Recent scholarship has explored Hobhouse's attentiveness to questions of imperial and international politics, which he insisted any adequate account of liberalism should confront. Yet, in seeking to integrate Hobhouse into the broader currents of Anglo-American liberal internationalism, this work has inadvertently downplayed his preoccupation with race. 5 This omission is striking, not least because the new liberal was recognised in his lifetime as an expert on race. In 1909, Hobhouse convened the first meeting to plan the Universal Races Congress, held in 1911 to discuss relations ‘between so-called white and so-called coloured peoples’ (Rich, 1984: 535; Spiller, 1911: v), and had earlier helped establish the Sociological Society in London, which in its early years debated the significance of racial difference (Rich, 1990: 93–6). 6 Later, he served as the president of the 1910 conference on ‘Nationalities and Subject Races’, and though Hobhouse was not present at the conference, the chair in his opening address lamented Hobhouse's absence, for ‘he would have been able to speak to them with all the weight of acknowledged authority’. 7
In recovering this apparent authority, the present article also offers a prominent case study in how liberalism, often theorised in the late-nineteenth century by imperial and colonial elites as exclusive to the white world, became re-articulated in the twentieth as a political creed inherently opposed to the colour line. Prevailing scholarly accounts suggest that early-twentieth-century liberals began to distance themselves from overt claims of white supremacy in order to occlude imperial violence, what Jeanne Morefield (2014) calls a liberal strategy of deflection. 8 This was a symptom of what John M. Hobson (2012: 320) terms ‘colonial-racist guilt syndrome’ among liberals, spurred on by fracturing imperial legitimacy and rising anti-colonial resistance. In Hobhouse's thought, however, the language of race was intended not to deflect from imperial violence, but rather to call attention to it; he used race as exclusionary rhetoric, which tainted rival liberalisms as insufficiently cosmopolitan. Attending to how and why Hobhouse effected this intervention, I suggest, offers a more textured account of ideological innovation around ‘race’ in the history of liberal thought.
Liberal hypocrisy and illiberal empire
One consequence of Britain's unprecedented imperial expansion after 1870 was the proliferation of creative and vehement critiques of empire in the metropole. The South African War (1899–1902), in particular, sparked ambitious accounts of imperial overextension among British intellectuals.
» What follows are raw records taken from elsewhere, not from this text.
(** * document-portal: the two RAG repair scripts

    A shallow embedding of [fix_rag_chain.py] and [improved_rag_debug.py].

    Both scripts are glue around library objects (LLM client, embedding
    model, document loader, text splitter, vector store, retriever).  The
    Python that the repository itself contains is embedded function by
    function; every library call is an explicit [Call] answered by an
    arbitrary external world, which may return a value or raise.  Standard
    output and the calls made are recorded, in order, in the run's trace. *)

From Stdlib Require Import String Ascii List ZArith Lia Bool.
From Stdlib Require Import DecimalString.
Import ListNotations.
Open Scope string_scope.
Set Warnings "-register-all".

(** ** Python values and the built-ins the scripts use *)

Module Py.

(** Characters of Python strings are modelled by [ascii]; literals of the
    source that hold other characters are kept as their UTF-8 bytes. *)
Definition nl : string := String "010"%char EmptyString.
Definition dq : string := String "034"%char EmptyString.

(** The values that occur as arguments and metadata: [VFloat] keeps a float
    literal as written (it is only passed on), [VRef] is a reference to a
    named class or function such as [PyPDFLoader] or [len]. *)
Inductive PyVal : Type :=
| VInt (n : Z)
| VFloat (literal : string)
| VStr (s : string)
| VRef (name : string)
| VList (items : list PyVal)
| VDict (items : list (string * PyVal)).

Definition Kwargs : Type := list (string * PyVal).

(** An exception object: its class name and [str(e)]. Only classes below
    [Exception] are modelled, which is what [except Exception] catches. *)
Record Exn : Type := mkExn { exn_class : string; exn_str : string }.

Inductive Result (A : Type) : Type :=
| Ok (a : A)
| Raise (e : Exn).
Arguments Ok {A} a.
Arguments Raise {A} e.

Definition str_of_nat (n : nat) : string :=
  NilZero.string_of_uint (Nat.to_uint n).

Definition str_of_Z (n : Z) : string :=
  NilZero.string_of_int (Z.to_int n).

(** [sep.join(parts)] *)
Fixpoint join (sep : string) (parts : list string) : string :=
  match parts with
  | [] => ""
  | [p] => p
  | p :: rest => p ++ sep ++ join sep rest
  end.

(** [repr(v)], for strings without quotes, backslashes or control
    characters (the only ones the scripts print this way). *)
Fixpoint repr (v : PyVal) : string :=
  match v with
  | VInt n => str_of_Z n
  | VFloat l => l
  | VStr s => "'" ++ s ++ "'"
  | VRef name => "<" ++ name ++ ">"
  | VList items => "[" ++ join ", " (map repr items) ++ "]"
  | VDict items =>
      "{" ++ join ", " (map (fun kv => "'" ++ fst kv ++ "': " ++ repr (snd kv)) items)
          ++ "}"
  end.

(** [str(v)], what an f-string substitutes. *)
Definition str (v : PyVal) : string :=
  match v with
  | VStr s => s
  | _ => repr v
  end.

(** [d.get(key, default)] on a dict kept as an association list. *)
Fixpoint dict_get (d : list (string * PyVal)) (key : string) (default : PyVal) : PyVal :=
  match d with
  | [] => default
  | (k, v) :: rest => if String.eqb k key then v else dict_get rest key default
  end.

(** [s[:n]] *)
Definition slice_to (n : nat) (s : string) : string := substring 0 n s.

(** [s * n] *)
Fixpoint str_mul (s : string) (n : nat) : string :=
  match n with
  | O => ""
  | S n' => s ++ str_mul s n'
  end.

(** [s.startswith(p)] *)
Fixpoint startswith (s p : string) {struct p} : bool :=
  match p with
  | EmptyString => true
  | String a p' =>
      match s with
      | EmptyString => false
      | String b s' => if Ascii.eqb a b then startswith s' p' else false
      end
  end.

Definition ends_with_slash (s : string) : bool :=
  match String.length s with
  | O => false
  | S n => String.eqb (substring n 1 s) "/"
  end.

(** [os.path.join(a, b)] (POSIX) *)
Definition path_join (a b : string) : string :=
  if startswith b "/" then b
  else if orb (String.eqb a "") (ends_with_slash a) then a ++ b
  else a ++ "/" ++ b.

(** *** [str.format] with named fields

    One left-to-right pass over the template: [{{] and [}}] are escaped
    braces, [{name}] is replaced by the value bound to [name]. Substituted
    text is not scanned again. *)
Inductive FormatState : Type :=
| InText
| AfterOpen
| InField (name : string)
| AfterClose.

Fixpoint lookup (kw : list (string * string)) (name : string) : option string :=
  match kw with
  | [] => None
  | (k, v) :: rest => if String.eqb k name then Some v else lookup rest name
  end.

Definition KeyError (name : string) : Exn := mkExn "KeyError" ("'" ++ name ++ "'").
Definition ValueError (msg : string) : Exn := mkExn "ValueError" msg.

Definition emit (c : ascii) (r : Result string) : Result string :=
  match r with
  | Ok s => Ok (String c s)
  | Raise e => Raise e
  end.

Definition emit_value (v : string) (r : Result string) : Result string :=
  match r with
  | Ok s => Ok (v ++ s)
  | Raise e => Raise e
  end.

Definition close_field (kw : list (string * string)) (name : string)
           (rest : Result string) : Result string :=
  match lookup kw name with
  | Some v => emit_value v rest
  | None => Raise (KeyError name)
  end.

Fixpoint format_from (st : FormatState) (kw : list (string * string))
         (template : string) : Result string :=
  match template with
  | EmptyString =>
      match st with
      | InText => Ok ""
      | AfterOpen => Raise (ValueError "Single '{' encountered in format string")
      | InField _ => Raise (ValueError "expected '}' before end of string")
      | AfterClose => Raise (ValueError "Single '}' encountered in format string")
      end
  | String c rest =>
      match st with
      | InText =>
          if Ascii.eqb c "{" then format_from AfterOpen kw rest
          else if Ascii.eqb c "}" then format_from AfterClose kw rest
          else emit c (format_from InText kw rest)
      | AfterOpen =>
          if Ascii.eqb c "{" then emit c (format_from InText kw rest)
          else if Ascii.eqb c "}" then close_field kw "" (format_from InText kw rest)
          else format_from (InField (String c EmptyString)) kw rest
      | InField name =>
          if Ascii.eqb c "}" then close_field kw name (format_from InText kw rest)
          else format_from (InField (name ++ String c EmptyString)) kw rest
      | AfterClose =>
          if Ascii.eqb c "}" then emit c (format_from InText kw rest)
          else Raise (ValueError "Single '}' encountered in format string")
      end
  end.

Definition format (template : string) (kw : list (string * string)) : Result string :=
  format_from InText kw template.

(** [t in s] for strings *)
Definition contains (s t : string) : Prop :=
  exists before after, s = before ++ t ++ after.

End Py.
Import Py.

(** ** Library objects the repository handles as data *)

(** [langchain] documents: text and metadata. *)
Record Document : Type := mkDocument {
  page_content : string;
  metadata : list (string * PyVal)
}.

(** The chat model's reply; [StrOutputParser] returns its [content]. *)
Record Message : Type := mkMessage { content : string }.

(** [PromptTemplate(template=..., input_variables=[...])] *)
Record PromptTemplate : Type := mkPromptTemplate {
  template : string;
  input_variables : list string
}.

Definition has_key (kw : list (string * string)) (name : string) : bool :=
  match lookup kw name with Some _ => true | None => false end.

Fixpoint first_missing (kw : list (string * string)) (names : list string) : option string :=
  match names with
  | [] => None
  | n :: rest => if has_key kw n then first_missing kw rest else Some n
  end.

(** Invoking a prompt template on a dict: the declared variables must be
    present, then the template is filled in by [str.format]. *)
Definition prompt_format (p : PromptTemplate) (kw : list (string * string)) : Result string :=
  match first_missing kw (input_variables p) with
  | Some n => Raise (KeyError n)
  | None => format (template p) kw
  end.

(** ** The external world

    The objects the libraries hand back are opaque to the scripts. *)
Record Handles : Type := mkHandles {
  LLM : Type;
  Embeddings : Type;
  Loader : Type;
  TextSplitter : Type;
  VectorStore : Type;
  Retriever : Type
}.

(** Every library call the two scripts make, with the type of its result. *)
Inductive Call (H : Handles) : Type -> Type :=
| load_dotenv : Call H bool
| getcwd : Call H string
| ChatGroq (kwargs : Kwargs) : Call H (LLM H)
| GoogleGenerativeAIEmbeddings (kwargs : Kwargs) : Call H (Embeddings H)
| DirectoryLoader (path : string) (kwargs : Kwargs) : Call H (Loader H)
| load (loader : Loader H) : Call H (list Document)
| RecursiveCharacterTextSplitter (kwargs : Kwargs) : Call H (TextSplitter H)
| split_documents (splitter : TextSplitter H) (docs : list Document) : Call H (list Document)
| FAISS_from_documents (docs : list Document) (embedding : Embeddings H) : Call H (VectorStore H)
| as_retriever (vectordb : VectorStore H) (kwargs : Kwargs) : Call H (Retriever H)
| get_relevant_documents (retriever : Retriever H) (query : string) : Call H (list Document)
| retriever_invoke (retriever : Retriever H) (query : string) : Call H (list Document)
| llm_invoke (llm : LLM H) (prompt : string) : Call H Message.

Arguments load_dotenv {H}.
Arguments getcwd {H}.
Arguments ChatGroq {H} kwargs.
Arguments GoogleGenerativeAIEmbeddings {H} kwargs.
Arguments DirectoryLoader {H} path kwargs.
Arguments load {H} loader.
Arguments RecursiveCharacterTextSplitter {H} kwargs.
Arguments split_documents {H} splitter docs.
Arguments FAISS_from_documents {H} docs embedding.
Arguments as_retriever {H} vectordb kwargs.
Arguments get_relevant_documents {H} retriever query.
Arguments retriever_invoke {H} retriever query.
Arguments llm_invoke {H} llm prompt.

(** What a run leaves behind, in order: lines printed and calls made, each
    call with what it returned or raised. *)
Inductive Event (H : Handles) : Type :=
| Printed (text : string)
| Called {T : Type} (c : Call H T) (r : Result T).
Arguments Printed {H} text.
Arguments Called {H T} c r.

(** An external world: its state and how it answers each call. *)
Record Externals : Type := mkExternals {
  handles : Handles;
  World : Type;
  respond : forall T : Type, Call handles T -> World -> Result T * World
}.

(** ** Execution: state, exceptions, output *)

Section Effects.

Variable X : Externals.

Record State : Type := mkState {
  world : World X;
  trace : list (Event (handles X))
}.

Definition M (A : Type) : Type := State -> Result A * State.

Definition ret {A : Type} (a : A) : M A := fun st => (Ok a, st).

Definition bind {A B : Type} (m : M A) (k : A -> M B) : M B :=
  fun st =>
    match m st with
    | (Ok a, st') => k a st'
    | (Raise e, st') => (Raise e, st')
    end.

Definition raise {A : Type} (e : Exn) : M A := fun st => (Raise e, st).

(** [try: body / except Exception as e: handler e] *)
Definition try_except {A : Type} (body : M A) (handler : Exn -> M A) : M A :=
  fun st =>
    match body st with
    | (Ok a, st') => (Ok a, st')
    | (Raise e, st') => handler e st'
    end.

Definition print (text : string) : M unit :=
  fun st => (Ok tt, mkState (world st) (trace st ++ [Printed text])).

Definition call {T : Type} (c : Call (handles X) T) : M T :=
  fun st =>
    let (r, w) := respond X T c (world st) in
    (r, mkState w (trace st ++ [Called c r])).

Definition lift {A : Type} (r : Result A) : M A :=
  match r with
  | Ok a => ret a
  | Raise e => raise e
  end.

(** [for x in xs: body x] *)
Fixpoint for_each {A : Type} (xs : list A) (body : A -> M unit) : M unit :=
  match xs with
  | [] => ret tt
  | x :: rest => bind (body x) (fun _ => for_each rest body)
  end.

(** [enumerate(xs)] *)
Definition enumerate {A : Type} (xs : list A) : list (nat * A) :=
  combine (seq 0 (List.length xs)) xs.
Hobhouse was part of a wider group of self-styled ‘progressives’, gathered loosely around the Rainbow Circle discussion group in London, who diagnosed recent conquests as a project of elite self-aggrandisement. 9 Drawing on a traditional radical idiom and more recent critiques of capitalism, they cast the ‘new imperialism’ as a conspiratorial threat to social democracy at home – an argument most famously articulated in J. A. Hobson's Imperialism: A Study (1902). Crucially, these progressives, including Hobson and Hobhouse, rarely rejected empire as an ideal form of political organisation, critiquing instead what they saw as its ‘insane’ or malignant forms. 10
Of these fin-de-siècle imperial sceptics, Hobson remains the most studied. 11 By contrast, Hobhouse's imperial thought, when it receives attention, is typically characterised as dovetailing with Hobson's better-known account of imperialism as a diseased growth upon capitalism. 12 Hobhouse departed from his friend's better-studied account, however, in theorising imperialism as an ideational and psychological, as opposed to economic, phenomenon. While Hobson often treated imperial apologetics as epiphenomenal to underlying capitalist forces, Hobhouse saw imperial expansion as principally the result of a moral and intellectual breakdown among progressives – what he called ‘a reaction against humanitarianism’ (Hobhouse, 1904: 57). Imperialism was thus not a problem simply for the political economist to confront, through a demonstration that trade did not in fact ‘follow the flag’; nor could imperialism be adequately explained by reference to what Hobson (1902: 76–93) called its ‘economic taproot’, namely over-saving by capitalists and their parasitic encroachment upon state power. Indeed, Hobhouse (1899: 204–5; 1904: 30), while citing the empirical data drawn together by Hobson, largely bypassed the latter’s economic arguments. Instead, in critiquing imperialism, Hobhouse (1901b: 102) took as his unit of analysis what he called, in an idealist idiom, ‘the growth of the Imperial spirit’. This was the ‘spirit of domination which rejoices in conquest’, which he claimed had come to dominate British politics since 1870 (Hobhouse, 1904: 36, 29).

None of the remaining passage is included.